L’été reste une saison passionnante, il fait beau, il y a des festivals un peu partout et c’est aussi le moment idéal pour fuir son mode de vie l’espace d’un instant.

Cette année covidée, QR codée, aura accouchée d’un climat assez bizarre, des projets culturels qui rament, jauge par ci jauge par-là, jouera jouera pas, jean qui rit jean qui pleure.

L’été c’est aussi un moment pour se retrouver face à soi même et lire, des trucs fun, ou moins fun, du policier sombre mais qui ne suffit pas à atténuer les coups de soleils malicieux sur une plage landaise, ou encore ces rafraichissants polar islandais, aussi violent qu’un Spritz mal dosé, en retour de plage, celui qui vous fera flotter doucement vers l’apéro et le barbecue.

Au détour d’une conversation animée mais néanmoins amicale, un gilet jaune est-il un antivax ? et toi t’es Moderna ou Pfizer ?  demain pique-nique au Ventoux ou trottinette électrique au Mont Serein, les uns et les autres échangent leurs coups de cœur musicaux ou filmiques.

Me rappelant  soudain cette promesse du 1 er janvier, « lire au moins 5 livres et essais par mois », promesse non tenue, malheureuse pensée évaporée parmi les turpitudes d’un champagne aux bulles discount, nous pensions tous, fous que nous étions, à cette nouvelle  année  libérée, enjouée, délivrée.

Tout à coup, je sors de ma torpeur vauclusienne et on me tend un livre, « Je vais pas me taire parce que t’as mal aux yeux » délicatement sous-titré « autopsie de la chanson française »

« toi qui es dans la musique ça devrait te faire rire, moi j’ai bien aimé »

Je saisis ledit ouvrage, estampillé « J’ai Lu » et je découvre en couverture dessinée par Olivier Laude célèbre illustrateur, Zaz qui serre dans ces bras hilare un Michel Sardou en croque mort, et un Booba poseur défiant le lecteur…

L’auteure, Sara Dahan une journaliste culture et société au chemin de vie parsemée de Brain Magazine Les Inrocks ou encore Konbini, se serait donc lancée dans la rubrique nécrologique de notre belle chanson française ?

En retournant le livre paru en 2015, on s’aperçoit très rapidement, que ce livre est placé sous le signe vertueux de l’humour, noir comme le café de mamie, celui qui une fois dans votre bouche vous fait grincer des dents, grimacer et parfois regretter.

Où part Zaz en vacances ? A quoi rêve une fan d’Indochine ? Quel chanteur de droite êtes-vous ?

Humour, provoc, été, détente, parfait, le Cocktail Molotov d’une lecture brulante et dévastatrice, ça va dessouder de la reusta en mode mauvaise foi !

159 pages bien catégorisées dans un sommaire aussi alléchant qu’un menu au KFC, où la tendresse d’un tenders côtoie le croustillant de l’anecdote, on a faim.

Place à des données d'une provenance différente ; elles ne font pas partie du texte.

(* ===== verification/DiskProofs.v ===== *)
(** * The disk tier's invariant and its theorems

    The byte accounting of [Disk.v] under every operation and fault, what a
    lookup can return, and what a restart preserves. *)

From stdpp Require Import base strings pretty numbers gmap list.
From S2P Require Import Prelude GoStrings Shard Ring Ram Disk.
Open Scope Z_scope.

Definition msize (m : ObjectMeta) : Z := Z.max 0 (Size m).

Lemma msize_nonneg m : 0 <= msize m.
Proof. unfold msize. lia. Qed.

Record dshard_ok (s : diskShard) : Prop := {
  ds_ring : ring_ok msize (d_items s) (d_lru s) (d_curBytes s);
  ds_cap : d_maxBytes s < 2 ^ 62;
  ds_bound : d_curBytes s <= Z.max 0 (d_maxBytes s);
  ds_atomic : d_atomicBytes s = d_curBytes s;
  ds_meta : forall k m, d_items s !! k = Some m -> Key m = k /\ 0 <= Size m
}.

(** A shard that may exceed its cap, as while an index is loaded. *)
Record dshard_held (s : diskShard) : Prop := {
  dh_ring : ring_ok msize (d_items s) (d_lru s) (d_curBytes s);
  dh_cap : d_maxBytes s < 2 ^ 62;
  dh_cur : d_curBytes s < 2 ^ 62;
  dh_atomic : d_atomicBytes s = d_curBytes s;
  dh_meta : forall k m, d_items s !! k = Some m -> Key m = k /\ 0 <= Size m
}.

Lemma dshard_ok_held s : dshard_ok s <-> dshard_held s /\ d_curBytes s <= Z.max 0 (d_maxBytes s).
Proof. split; [intros []; split; [split; try done; lia|done]|]. intros [[] ?]. by split. Qed.

Lemma dheld_nonneg s : dshard_held s -> 0 <= d_curBytes s.
Proof. intros H. rewrite (ring_sum _ _ _ _ (dh_ring _ H)). apply held_nonneg, msize_nonneg. Qed.

Lemma dcur_nonneg s : dshard_ok s -> 0 <= d_curBytes s.
Proof. intros H. rewrite (ring_sum _ _ _ _ (ds_ring _ H)). apply held_nonneg, msize_nonneg. Qed.

Lemma newDShard_ok cap : cap < 2 ^ 62 -> dshard_ok (newDShard cap).
Proof. intros H. split; simpl; [apply ring_empty|done|lia|done|]. intros k m. by rewrite lookup_empty. Qed.

Section Proofs.
Context (blobPath : bytes -> bytes).

(** Some entries are dropped together with their blobs, nothing else changes. *)
Record trims (s : diskShard) (fs : gmap bytes bytes) (s' : diskShard) (fs' : gmap bytes bytes) : Prop := {
  tr_max : d_maxBytes s' = d_maxBytes s;
  tr_items : forall k, d_items s' !! k = d_items s !! k \/ d_items s' !! k = None;
  tr_fs : forall p, fs' !! p = fs !! p \/
    (exists k, p = blobPath k /\ is_Some (d_items s !! k) /\ d_items s' !! k = None)
}.

Lemma trims_refl s fs : trims s fs s fs.
Proof. split; auto. Qed.

Lemma trims_trans s fs s1 fs1 s2 fs2 : trims s fs s1 fs1 -> trims s1 fs1 s2 fs2 -> trims s fs s2 fs2.
Proof.
  intros [M1 I1 F1] [M2 I2 F2]. split; [congruence| |].
  - intros k. destruct (I2 k) as [->| ->]; [apply I1|by right].
  - intros p. destruct (F2 p) as [->|(k & -> & Hs & Hn)].
    + destruct (F1 p) as [->|(k & -> & Hs & Hn)]; [by left|]. right. exists k. split_and!; [done..|].
      destruct (I2 k) as [->| ->]; done.
    + right. exists k. split_and!; [done| |done]. destruct (I1 k) as [<-|E]; [done|].
      rewrite E in Hs. by destruct Hs.
Qed.
(** C9. The disk tier under faults: after any interleaving of lookups,
    deletes, resets, writers, flushes, closes, failing opens, closes and renames,
    files that vanish, and restarts (after a [Close] or a crash, with a smaller or
    larger budget, with the last index or none), starting from an empty directory,
    its byte count is exactly the sum of the sizes its entries record and within
    the budget it was opened with, and every hit carries the metadata of its own
    key and a body of exactly the recorded size.  File names are injective in the
    key and no two keys of a reloaded index are equal. *)
Theorem disk_accounting m u :
  m < 2 ^ 62 -> rtc dsys_step (mkDsys (freshTier m) []) u ->
  dBytes (u_tier u) = dheld (u_tier u) /\ 0 <= dBytes (u_tier u) <= Z.max 0 (k_maxBytes (u_tier u)) /\
  forall k openFails mt b, fst (dGet blobPath (u_tier u) k openFails) = Some (mt, b) -> Key mt = k /\ blen b = Size mt.
Proof using blobPath_inj blobPath_not_wip.
  intros Hm Hr. pose proof (dsys_reachable_ok m u Hm Hr) as [[Hc Hb] _ _ _].
  destruct (dheld_caps _ (dk_shards _ Hc)) as (E1 & _ & E3). pose proof (dheld_max _ Hc) as E2. pose proof (dk_max _ Hc).
  assert (dBytes (u_tier u) = dheld (u_tier u)) as EB.
  { unfold dBytes. rewrite (fold_wrap64_sum d_atomicBytes) by (done || (rewrite E1; fold (dheld (u_tier u)); lia)). by rewrite E1. }
  rewrite EB. split_and!; [done|apply sumZ_nonneg; intros s; apply held_nonneg, msize_nonneg|done|].
  intros k f mt b Hg. pose proof (dGet_spec blobPath blobPath_inj (u_tier u) k f (conj Hc Hb)) as Hspec.
  destruct (dGet blobPath (u_tier u) k f) as [o d]. cbn in Hg. subst o. destruct Hspec as [Ho _].
  destruct f; [done|]. split; [|by apply (Hb k)]. unfold dhit, dmeta in Ho.
  destruct (disk_shard (u_tier u) k Hc) as (s & Hs & Hok). rewrite Hs in Ho.
  destruct (d_items s !! k) as [m'|] eqn:Em; [|done]. destruct (k_fs (u_tier u) !! blobPath k); [|done].
  injection Ho as -> _. by apply (ds_meta _ Hok).
Qed.

(** Committing a writer of a running tier terminates whatever fails, and
    stores the object whole or not at all: if it is stored the next lookup of its
    key returns exactly the bytes of the temporary file, with its size recorded;
    if it is refused without an error no lookup changes; an object within its
    shard's cap is stored when no system call fails; and no other key ever
    returns anything new. *)
Theorem disk_commit_whole m u w closeFails renameFails :
  m < 2 ^ 62 -> rtc dsys_step (mkDsys (freshTier m) []) u -> w ∈ u_writers u ->
  exists err d w', dCommit blobPath (u_tier u) w closeFails renameFails = Ok (err, d, w') /\
    let look t k := fst (dGet blobPath t k false) in
    (dw_stored w' = true -> closeFails = false -> exists body, k_fs (u_tier u) !! dw_tmp w = Some body /\
       look d (Key (dw_meta w)) = Some (set_Size (blen body) (dw_meta w), body)) /\
    (dw_stored w' = false -> err = false -> forall k, look d k = look (u_tier u) k) /\
    (closeFails = false -> renameFails = false -> is_Some (k_fs (u_tier u) !! dw_tmp w) ->
     (forall s, k_shards (u_tier u) !! dshard (u_tier u) (Key (dw_meta w)) = Some s -> dw_n w <= d_maxBytes s) ->
     dw_stored w' = true) /\
    (forall k, k <> Key (dw_meta w) -> look d k = None \/ look d k = look (u_tier u) k).
Proof using blobPath_inj blobPath_not_wip.
  intros Hm Hr Hw. pose proof (dsys_reachable_ok m u Hm Hr) as [Hd Hws _ _].
  rewrite list.Forall_forall in Hws. destruct (Hws w Hw) as (W1 & W2 & W3).
  assert (forall t, disk_ok blobPath t -> forall k, fst (dGet blobPath t k false) = dhit blobPath t k) as Hlook.
  { intros t Ht k. pose proof (dGet_spec blobPath blobPath_inj t k false Ht) as H.
    destruct (dGet blobPath t k false). by destruct H as [-> _]. }
  unfold dCommit. destruct closeFails.
  - destruct (fs_change_ok (u_tier u) (delete (dw_tmp w) (k_fs (u_tier u))) Hd) as [Hok Hh]; [by apply wip_fs_change|].
    do 3 eexists. split; [done|]. cbn zeta. split_and!; [done|done|done|].
    intros k _. rewrite !Hlook by done. destruct (Hh k) as [->| ->]; auto.
  - destruct (dcommit_spec blobPath blobPath_inj (u_tier u) (dw_meta w) (dw_tmp w) (dw_n w) renameFails Hd)
      as (stored & err & d' & -> & Hok & Hst & Hns & Ho & Hsame & Hfit); [lia|intros k; by apply wip_not_blob|done|].
    do 3 eexists. split; [done|]. cbn zeta. cbn [dw_stored]. split_and!.
    + intros E _. destruct (Hst E) as (body & Hb & Hh). exists body. split; [done|]. by rewrite Hlook, Hh, (W3 body Hb).
    + intros E1 E2 k. rewrite !Hlook by done. by apply Hsame.
    + intros _ E1 E2. by apply Hfit.
    + intros k Hk. rewrite !Hlook by done. by apply Ho.
Qed.
End System.

(** ** Witnesses *)

(** An injective stand-in for the hashed file names. *)
Definition demoPath (k : bytes) : bytes := "b"%char :: k.

Lemma demoPath_inj k1 k2 : demoPath k1 = demoPath k2 -> k1 = k2.
Proof. by intros [= ->]. Defined.

Lemma demoPath_not_wip k : ~ isWip (demoPath k).
Proof. unfold isWip. rewrite HasPrefix_spec. by intros [t ?]. Defined.

Definition demo_tmp : bytes := go "wip-1".
Definition demo_w : diskWriter := mkDWriter (meta0 (go "k")) demo_tmp 3 false.
Definition demo_open : dsys := mkDsys (with_fs (freshTier 10) {[demo_tmp := go "abc"]}) [demo_w].

Lemma demo_open_reachable : rtc (dsys_step demoPath) (mkDsys (freshTier 10) []) demo_open.
Proof.
  eapply rtc_l; [eapply (us_open _ _ (meta0 (go "k")) demo_tmp); [done| |done|reflexivity];
                 apply (bool_decide_unpack _); vm_compute; exact I|].
  eapply rtc_l; [eapply (us_write _ _ [] _ [] (go "abc") 3); [reflexivity|vm_compute; done|reflexivity]|].
  vm_compute. apply rtc_refl.
Defined.

Definition demo_index : list ObjectMeta := [set_Size 3 (meta0 (go "k"))].

(** The object is committed, the index flushed, a writer left open by a crash,
    and the directory reopened with half the budget. *)
Definition demo_reopened : dsys :=
  mkDsys (mkDisk 5 [mkDShard 5 3 3 {[go "k" := set_Size 3 (meta0 (go "k"))]} [go "k"] false]
            {[demoPath (go "k") := go "abc"]} (Some demo_index) 0 0 0) [].
Lemma ban_sim f sp now re :
  sim f sp now -> (length (f_bans f) < maxBans)%nat ->
  sim (fban f (Some re) now).2 (mkSpec (sp_made sp) (mkBan re now :: sp_bans sp)) now.
Proof.
  intros H Hl. pose proof H as [H1 H2 H3 H4 H5 H6 H7 H8 H9 H10].
  pose proof (keptBans_elem f now) as Hk. unfold fban. cbn [snd].
  constructor; try done.
  - intros b [->|Hb]%elem_of_cons; [cbn; lia|by apply H6].
  - intros k d He Hd. destruct (H8 k d He Hd) as [Hs|?]; [left|by right].
    unfold sbanned in *. cbn [sp_bans existsb]. by rewrite Hs, orb_true_r.
  - intros b. cbn [f_bans sp_bans]. rewrite elem_of_app, list_elem_of_singleton, elem_of_cons.
    intros [Hb| ->]; [|by left]. right. apply H9. by apply Hk in Hb as [_ ?].
  - intros b. cbn [f_bans sp_bans]. rewrite elem_of_app, list_elem_of_singleton, elem_of_cons.
    intros [->|Hb]; [by left; right|]. destruct (H10 b Hb) as [Hin|Ho]; [|by right].
    destruct (Z.lt_ge_cases (now - 2 * f_maxGrace f) (issuedAt b)).
    + left. left. by apply Hk.
    + right. intros k d Hd Hlt. destruct (H5 k d Hd) as (_ & _ & Hw). unfold over. lia.
Qed.

(** ** The refinement *)

Definition ban_room (ev : event) (f : freshness) : Prop :=
  match ev with EBan _ => (length (f_bans f) < maxBans)%nat | _ => True end.

Lemma exec_sim f sp t now ev :
  sim f sp t -> t <= now -> 0 < now -> event_ok ev -> ban_room ev f ->
  sim (exec f now ev).1 (sexec sp now ev).1 now /\ (exec f now ev).2 = (sexec sp now ev).2.
Proof.
  intros H Ht Hpos Hev Hroom. apply (sim_later f sp t now) in H; [|done].
  destruct ev as [k ttl grace ms|k d|[re|]|k| |k|k|k|k|k]; cbn [event_ok ban_room exec sexec] in *.
  - split; [|done]. cbn [fst]. unfold fstore, TAdd. rewrite !wrap64_small by lia.
    rewrite !Z.add_assoc. apply (record_sim f sp now k (Stored now ttl grace ms)); [done| |done|cbn; lia].
    unfold decision_ok. cbn. lia.
  - split; [|done]. apply (record_sim f sp now k (Bypass now d)); [done| |done|cbn; lia]. unfold decision_ok. cbn. lia.
  - split; [by apply ban_sim|done].
  - done.
  - split; [by apply forget_sim|done].
  - split; [by apply sweep_sim|done].
  - rewrite classify_prune. destruct (classifyPrune f k now) as [[s h] f'] eqn:E. cbn.
    destruct (classifyPrune_sim _ _ _ _ _ _ _ H E) as [H' ->]. done.
  - destruct (classifyPrune f k now) as [[s h] f'] eqn:E. cbn.
    destruct (classifyPrune_sim _ _ _ _ _ _ _ H E) as [H' ->]. done.
  - destruct (flookup f k now) as [s f'] eqn:E. cbn. destruct (flookup_sim _ _ _ _ _ _ H E) as [H' ->]. done.
  - destruct (hitForMiss f k now) as [b f'] eqn:E. cbn. destruct (hitForMiss_sim _ _ _ _ _ _ H E) as [H' ->]. done.
  - cbn. by rewrite (staleWithin_sim f sp now k H).
Qed.

(** Only a ban makes the list longer, by at most one. *)
Lemma exec_bans f now ev :
  (length (f_bans (exec f now ev).1) <= length (f_bans f) + match ev with EBan _ => 1 | _ => 0 end)%nat.
Proof.
  destruct ev as [k ttl grace ms|k d|[re|]|k| |k|k|k|k|k]; cbn [exec].
  - unfold fstore. rewrite observeWindow_grace. cbn. lia.
  - unfold setHitForMiss. rewrite observeWindow_grace. cbn. lia.
  - cbn [fst snd fban f_bans]. rewrite length_app. cbn [length]. pose proof (keptBans_length f now). lia.
  - cbn. lia.
  - cbn. lia.
  - cbn. lia.
  - rewrite classify_prune. unfold classifyPrune. repeat case_match; cbn; simplify_eq; cbn; lia.
  - unfold classifyPrune. repeat case_match; cbn; simplify_eq; cbn; lia.
  - unfold flookup. repeat case_match; cbn; simplify_eq; cbn; lia.
  - unfold hitForMiss. repeat case_match; cbn; simplify_eq; cbn; lia.
  - cbn. lia.
Qed.

Lemma answers_sim f sp t h :
  sim f sp t -> 0 < t -> history_ok t h -> (length (f_bans f) + bans_in h <= maxBans)%nat -> answers f h = sanswers sp h.
Proof.
  revert f sp t. induction h as [|[now ev] h IH]; intros f sp t H Hpos Hh Hb; [done|].
  cbn [history_ok] in Hh. destruct Hh as (Ht & Hev & Hh).
  assert (ban_room ev f) as Hroom by (destruct ev; cbn [ban_room bans_in] in *; lia || done).
  destruct (exec_sim f sp t now ev H Ht ltac:(lia) Hev Hroom) as [H' Ha]. pose proof (exec_bans f now ev) as Hl.
  cbn [answers sanswers]. destruct (exec f now ev) as [f' a], (sexec sp now ev) as [sp' a']. cbn [fst snd] in *.
  subst a'. f_equal. apply (IH f' sp' now); [done|lia|done|]. destruct ev; cbn [bans_in] in Hb; lia.
Qed.

(** C21. The freshness index answers as if it never dropped anything: in every
    history of stores, hit-for-miss marks, bans, forgets, sweeps and lookups with
    a clock that does not go back and at most [maxBans] bans, each lookup answers
    what the last decision for its key and all bans issued since prescribe
    (fresh, stale in grace, miss, bypass, origin-error fallback, and the stored
    instant and lifetime of a hit). Lazy pruning, the sweeper and the trimming of
    old bans never show. *)
Theorem freshness_refines t h :
  0 < t -> history_ok t h -> (bans_in h <= maxBans)%nat -> answers newFreshness h = sanswers spec0 h.
Proof.
  intros Ht Hh Hb. apply (answers_sim newFreshness spec0 t); [|done..]. apply (sim_later _ _ 0); [apply sim_init|lia].
Qed.

(** A page with a TTL of 10, a grace of 5 and a fallback of 20, banned and
    fetched again. *)
Definition page : bytes := go "GET /page".
Definition history_example : list (Z * event) :=
  [(100, EStore page 10 5 20); (105, EClassify page); (112, EClassify page); (118, EClassify page);
   (119, EStaleWithin page); (120, EBan (Some (fun _ => true))); (121, EStaleWithin page); (121, EClassify page);
   (122, EStore page 10 0 0); (125, EClassify page); (130, EHfm page 5); (131, EHitForMiss page); (140, ESweep);
   (141, ELookup page); (142, EForget page)].

Lemma freshness_refines_witness :
  answers newFreshness history_example = sanswers spec0 history_example /\
  answers newFreshness history_example
  = [ANone; AClass (stateFresh, false, Some (100, 10)); AClass (stateStale, false, Some (100, 10));
     AClass (stateMiss, false, None); ABool true; ANone; ABool false; AClass (stateMiss, false, None); ANone;
     AClass (stateFresh, false, Some (122, 10)); ANone; ABool true; ANone; AState stateMiss; ANone].
Proof.
  split; [|vm_compute; reflexivity]. apply (freshness_refines 100); [lia| |cbn; unfold maxBans; lia].
  cbn. repeat split; lia.
Defined.

(** ** The cap on the ban list *)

« dix choses mieux qu’une chanson de Calogero » des portraits de fan de Mylène Farmer, de Camille, ou encore « le métal français » (mon préféré et tellement vrai)

Tout le monde en prend plein sa gueule dans une justesse d’écriture et de ton assez drôle, l’analyse est fine et surtout étayée, ça pourrait etre un bon spectacle de stand up tant la vanne est synthétisée.

On apprend des trucs sympas sur le vocabulaire, notamment d’où vient le terme « morray » utilisé à toutes les sauces par Booba, ou encore des phrases types pour briller  et snober en société.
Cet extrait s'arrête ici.